▶ **What you will do**: What is needed is the number of lines below that contain the string "Ltac", with no other text.

▶ **Input material**:
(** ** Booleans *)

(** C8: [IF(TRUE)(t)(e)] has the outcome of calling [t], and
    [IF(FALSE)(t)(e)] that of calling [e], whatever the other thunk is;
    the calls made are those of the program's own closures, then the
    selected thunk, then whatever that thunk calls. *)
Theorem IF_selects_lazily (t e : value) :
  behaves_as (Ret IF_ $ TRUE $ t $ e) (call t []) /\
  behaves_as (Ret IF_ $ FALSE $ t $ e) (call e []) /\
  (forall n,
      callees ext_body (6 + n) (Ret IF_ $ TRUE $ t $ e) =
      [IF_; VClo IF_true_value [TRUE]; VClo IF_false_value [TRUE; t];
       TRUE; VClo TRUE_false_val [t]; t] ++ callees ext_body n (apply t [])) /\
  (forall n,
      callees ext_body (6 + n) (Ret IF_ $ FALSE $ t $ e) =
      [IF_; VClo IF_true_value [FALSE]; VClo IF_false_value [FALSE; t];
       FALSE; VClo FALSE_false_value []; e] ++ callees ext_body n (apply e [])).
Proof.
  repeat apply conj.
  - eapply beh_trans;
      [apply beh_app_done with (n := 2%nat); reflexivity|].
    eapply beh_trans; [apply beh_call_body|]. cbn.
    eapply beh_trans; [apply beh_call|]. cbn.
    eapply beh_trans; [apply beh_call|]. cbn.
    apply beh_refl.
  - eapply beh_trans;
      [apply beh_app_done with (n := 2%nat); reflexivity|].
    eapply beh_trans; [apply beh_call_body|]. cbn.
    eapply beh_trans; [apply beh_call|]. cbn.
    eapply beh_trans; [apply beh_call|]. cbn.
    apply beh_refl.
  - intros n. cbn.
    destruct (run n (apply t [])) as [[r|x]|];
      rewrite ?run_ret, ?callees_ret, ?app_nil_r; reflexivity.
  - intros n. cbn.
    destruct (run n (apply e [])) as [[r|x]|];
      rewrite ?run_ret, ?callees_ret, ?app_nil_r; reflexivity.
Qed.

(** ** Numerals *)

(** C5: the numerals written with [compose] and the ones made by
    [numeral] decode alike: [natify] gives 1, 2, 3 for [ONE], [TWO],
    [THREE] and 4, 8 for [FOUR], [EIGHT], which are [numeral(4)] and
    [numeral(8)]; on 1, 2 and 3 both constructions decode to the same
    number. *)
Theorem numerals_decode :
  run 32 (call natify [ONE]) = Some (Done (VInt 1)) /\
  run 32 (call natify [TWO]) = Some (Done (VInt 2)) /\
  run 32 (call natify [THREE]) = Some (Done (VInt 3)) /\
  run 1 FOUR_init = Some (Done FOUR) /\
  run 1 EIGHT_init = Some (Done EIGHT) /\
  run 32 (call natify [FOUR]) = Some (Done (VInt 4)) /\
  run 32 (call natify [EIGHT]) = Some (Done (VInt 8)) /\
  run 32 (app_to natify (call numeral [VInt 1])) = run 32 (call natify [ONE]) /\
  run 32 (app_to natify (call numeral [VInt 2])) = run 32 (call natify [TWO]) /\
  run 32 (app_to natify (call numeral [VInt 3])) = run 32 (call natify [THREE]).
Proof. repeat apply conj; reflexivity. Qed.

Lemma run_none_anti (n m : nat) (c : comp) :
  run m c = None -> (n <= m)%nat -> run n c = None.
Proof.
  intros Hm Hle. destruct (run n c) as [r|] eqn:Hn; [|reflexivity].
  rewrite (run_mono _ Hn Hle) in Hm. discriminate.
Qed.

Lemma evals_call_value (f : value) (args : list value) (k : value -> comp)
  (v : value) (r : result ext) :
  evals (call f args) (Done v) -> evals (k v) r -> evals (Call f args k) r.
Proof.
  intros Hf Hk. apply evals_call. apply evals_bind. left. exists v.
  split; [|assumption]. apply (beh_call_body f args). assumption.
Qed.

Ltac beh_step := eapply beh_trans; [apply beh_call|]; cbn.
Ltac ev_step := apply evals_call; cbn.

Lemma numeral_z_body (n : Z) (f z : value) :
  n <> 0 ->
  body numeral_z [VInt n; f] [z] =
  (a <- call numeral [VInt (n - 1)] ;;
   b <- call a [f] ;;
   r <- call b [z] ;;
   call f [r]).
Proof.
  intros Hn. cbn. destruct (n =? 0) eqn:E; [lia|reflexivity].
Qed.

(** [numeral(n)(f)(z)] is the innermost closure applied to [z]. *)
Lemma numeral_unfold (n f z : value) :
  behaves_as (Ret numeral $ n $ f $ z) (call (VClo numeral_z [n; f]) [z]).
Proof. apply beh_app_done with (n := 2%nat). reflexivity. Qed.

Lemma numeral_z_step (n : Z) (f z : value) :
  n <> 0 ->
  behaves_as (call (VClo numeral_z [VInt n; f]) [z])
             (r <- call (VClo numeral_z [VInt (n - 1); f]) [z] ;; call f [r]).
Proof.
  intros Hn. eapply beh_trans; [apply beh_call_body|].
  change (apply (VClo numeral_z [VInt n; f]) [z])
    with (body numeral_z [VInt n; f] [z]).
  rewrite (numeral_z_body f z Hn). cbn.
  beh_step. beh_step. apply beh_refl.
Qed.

▶ **Output for this task**: 2